An Experimental and Theoretical Study of the Effective Length of Embedded Scintillator Materials in End-Constructed Optical Fiber Radiation Sensing Probes

Highlights: What are the main findings? A method for constructing a simpler scintillator optical fiber radiation sensing probe is described. The efficiency of coupling scintillator luminescence into the optical fiber was analyzed, yielding the optimal length value for the scintillator sensing probe. What is the implication of the main finding? To provide a base reference for sensor fabrication, thereby further enhancing the performance of fiber-optic radiation probes in terms of spatial resolution, signal-to-noise ratio, and other aspects. Optical fiber radiation sensing probes made using inorganic scintillator materials have notable advantages in achieving high spatial resolution and building sensing arrays due to their small size and excellent linearity, serving as a key tool for dose measurement in precision radiotherapy.

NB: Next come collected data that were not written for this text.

(* ===== verification/Providers.v ===== *)
(** Providers.v: the payment provider clients
    (src/src/modules/payments/infrastructure/providers), the verification
    adapters (src/src/modules/payments/verification) and the webhook signature
    check (src/src/modules/payments/webhooks).  The network is a parameter:
    what [fetch] gives for a request. *)

From S2P Require Import Prelude Errors Values Hashing Store Context.

Local Open Scope Z_scope.

(* ------------------------------------------------------------------ *)
(** ** The network and the configuration                                *)

Record http_request : Type := {
  rq_method : string;
  rq_url : string;
  rq_headers : list (string * string);
  rq_body : option json
}.

(** A response: its status, and its body when it parses. *)
Record http_response : Type := {
  rs_status : Z;
  rs_json : outcome error json
}.

(** [fetch] is aborted by the timer, throws, or answers. *)
Inductive fetch_result : Type :=
| FetchAborted
| FetchThrew (name msg : string)
| FetchResponse (r : http_response).

(** [response.ok] *)
Definition response_ok (r : http_response) : bool :=
  (200 <=? rs_status r) && (rs_status r <=? 299).

(** [response.status === 401 || response.status === 403] *)
Definition response_unauthorized (r : http_response) : bool :=
  (rs_status r =? 401) || (rs_status r =? 403).

Definition lift {A} (o : outcome error A) : op A :=
  match o with Ok a => ret a | Err e => throw e end.

(** One character [encodeURIComponent] leaves alone. *)
Definition uri_unreserved (c : ascii) : bool :=
  is_alnum c || bool_decide (c ∈ ["-"; "_"; "."; "!"; "~"; "*"; "'"; "("; ")"]%char).

Definition hex_upper (n : nat) : ascii :=
  ascii_of_nat (if (n <? 10)%nat then 48 + n else 55 + n).

(** [encodeURIComponent], on UTF-8 text. *)
Fixpoint encodeURIComponent (s : string) : string :=
  match s with
  | EmptyString => EmptyString
  | String c s' =>
      if uri_unreserved c then String c (encodeURIComponent s')
      else String "%" (String (hex_upper (nat_of_ascii c / 16))
             (String (hex_upper (nat_of_ascii c mod 16)) (encodeURIComponent s')))
  end.

Definition is_provider_error_kept (e : error) : bool :=
  match e with
  | ProviderResponseError _ _ _ _ | ProviderAuthError _ _ => true
  | _ => false
  end.

(** [ProviderVerificationResult]; [paidAt] is not read by the program. *)
Inductive ProviderVerificationStatus : Type := PV_SUCCESS | PV_FAILED | PV_PENDING | PV_UNKNOWN.

#[export] Instance ProviderVerificationStatus_eq_dec : EqDecision ProviderVerificationStatus.
Proof. solve_decision. Defined.

Record ProviderVerificationResult : Type := {
  pv_provider : PaymentProvider;
  pv_providerReference : string;
  pv_status : ProviderVerificationStatus;
  pv_amountMinor : option jsnum;
  pv_currency : option string;
  pv_providerStatus : string;
  pv_rawResponse : json
}.

(** [VerifyPaymentResult] of payment-provider.interface.ts.  The fields the code
    casts to string are read as their type says; another type is absent. *)
Inductive ProviderPaymentStatus : Type :=
| PP_SUCCESS
| PP_FAILED
| PP_PENDING
| PP_REVERSED
| PP_REFUNDED.

#[export] Instance ProviderPaymentStatus_eq_dec : EqDecision ProviderPaymentStatus.
Proof. solve_decision. Defined.

Record VerifyPaymentResult : Type := {
  vp_providerRef : option string;
  vp_status : ProviderPaymentStatus;
  vp_amountMinor : Z;
  vp_currency : option string;
  vp_raw : json
}.

(** [InitiatePaymentInput] and [InitiatePaymentResult]. *)
Record ProviderInitiateInput : Type := {
  pin_paymentIntentId : string;
  pin_providerReference : string;
  pin_amountMinor : Z;
  pin_currency : string;
  pin_customerEmail : string;
  pin_customerPhone : option string;
  pin_metadata : list (string * json)
}.

Record ProviderInitiateResult : Type := {
  pir_providerReference : string;
  pir_checkoutUrl : option string;
  pir_accessCode : option string;
  pir_rawResponse : json
}.

Section Network.
Context `{Crypto}.
Context (fetch : http_request -> fetch_result) (cfg : string -> option string).

(** [getOrThrow] and [getOptional] of AppConfigService. *)
Definition getOrThrow (key : string) : op string :=
  match cfg key with
  | None | Some "" => throw (OtherError "Error" ("Missing configuration value for " +:+ key))
  | Some v => ret v
  end.

Definition getOptional (key : string) : option string := cfg key.

Definition await_fetch (rq : http_request) : op http_response :=
  match fetch rq with
  | FetchAborted => throw (OtherError "AbortError" "This operation was aborted")
  | FetchThrew n m => throw (OtherError n m)
  | FetchResponse r => ret r
  end.

(* ------------------------------------------------------------------ *)
(** ** PaystackAdapter                                                  *)

Definition paystack_getBaseUrl : string :=
  default "https://api.paystack.co" (getOptional "PAYSTACK_BASE_URL").

Definition paystack_fetchJson (rq : http_request) (errorCode : string) : op json :=
  catch
    (let* response := await_fetch rq in
     do* throw_if (response_unauthorized response)
           (ProviderAuthError "paystack"
              ("Paystack authentication failed with status " +:+ pretty (rs_status response))) in
     do* throw_if (negb (response_ok response))
           (ProviderResponseError "paystack" errorCode (rs_status response)
              ("Paystack request failed with status " +:+ pretty (rs_status response))) in
     lift (rs_json response))
    (fun e =>
       if bool_decide (error_name e = "AbortError")
       then throw (ProviderTimeoutError "paystack" "Paystack request timed out.")
       else if is_provider_error_kept e then throw e
       else throw (ProviderNetworkError "paystack"
                     ("Paystack network/request failure: " +:+ message e))).

(** [mapPaystackStatus] *)
Definition mapPaystackStatus (status : jsval) : ProviderPaymentStatus :=
  match status with
  | Some (JStr s) =>
      if bool_decide (s = "success") then PP_SUCCESS
      else if bool_decide (s = "failed") || bool_decide (s = "abandoned") then PP_FAILED
      else if bool_decide (s = "reversed") then PP_REVERSED
      else if bool_decide (s = "refunded") then PP_REFUNDED
      else PP_PENDING
  | _ => PP_PENDING
  end.

(** [...(customerPhone ? { customerPhone } : {})] *)
Definition phone_entry (phone : option string) : list (string * json) :=
  match truthy phone with Some p => [("customerPhone", JStr p)] | None => [] end.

This study establishes a theoretical model for scintillator luminescence coupling into optical fibers, and derives a fluorescence intensity calculation formula based on the fiber’s numerical aperture and fluorescence self-absorption. The light intensity response to scintillator length for different absorption coefficients is established based on numerical simulation, providing a nonlinear fitting equation, resulting in a novel “effective length of scintillator” concept. Five probes with scintillator lengths of 0.2 mm, 0.5 mm, 1.0 mm, 1.5 mm, and 2.0 mm were prepared in the laboratory using a 3:1 mass ratio mixture of UV-setting epoxy and Gd₂O₂S:Tb powder. Tests in a clinical radiation delivery setting showed good agreement between experimental data and theory, confirming optimum effective length of the scintillator as 0.62 mm. This study indicates that inorganic scintillators for end-constructed probes do need not need to be excessively long. Analyzing the effective length can reduce scintillator usage, simplify fabrication and processing, and enhance the probe’s spatial resolution without decreasing the signal-to-noise ratio, thus offering new insights for optimizing optical fiber radiation probes.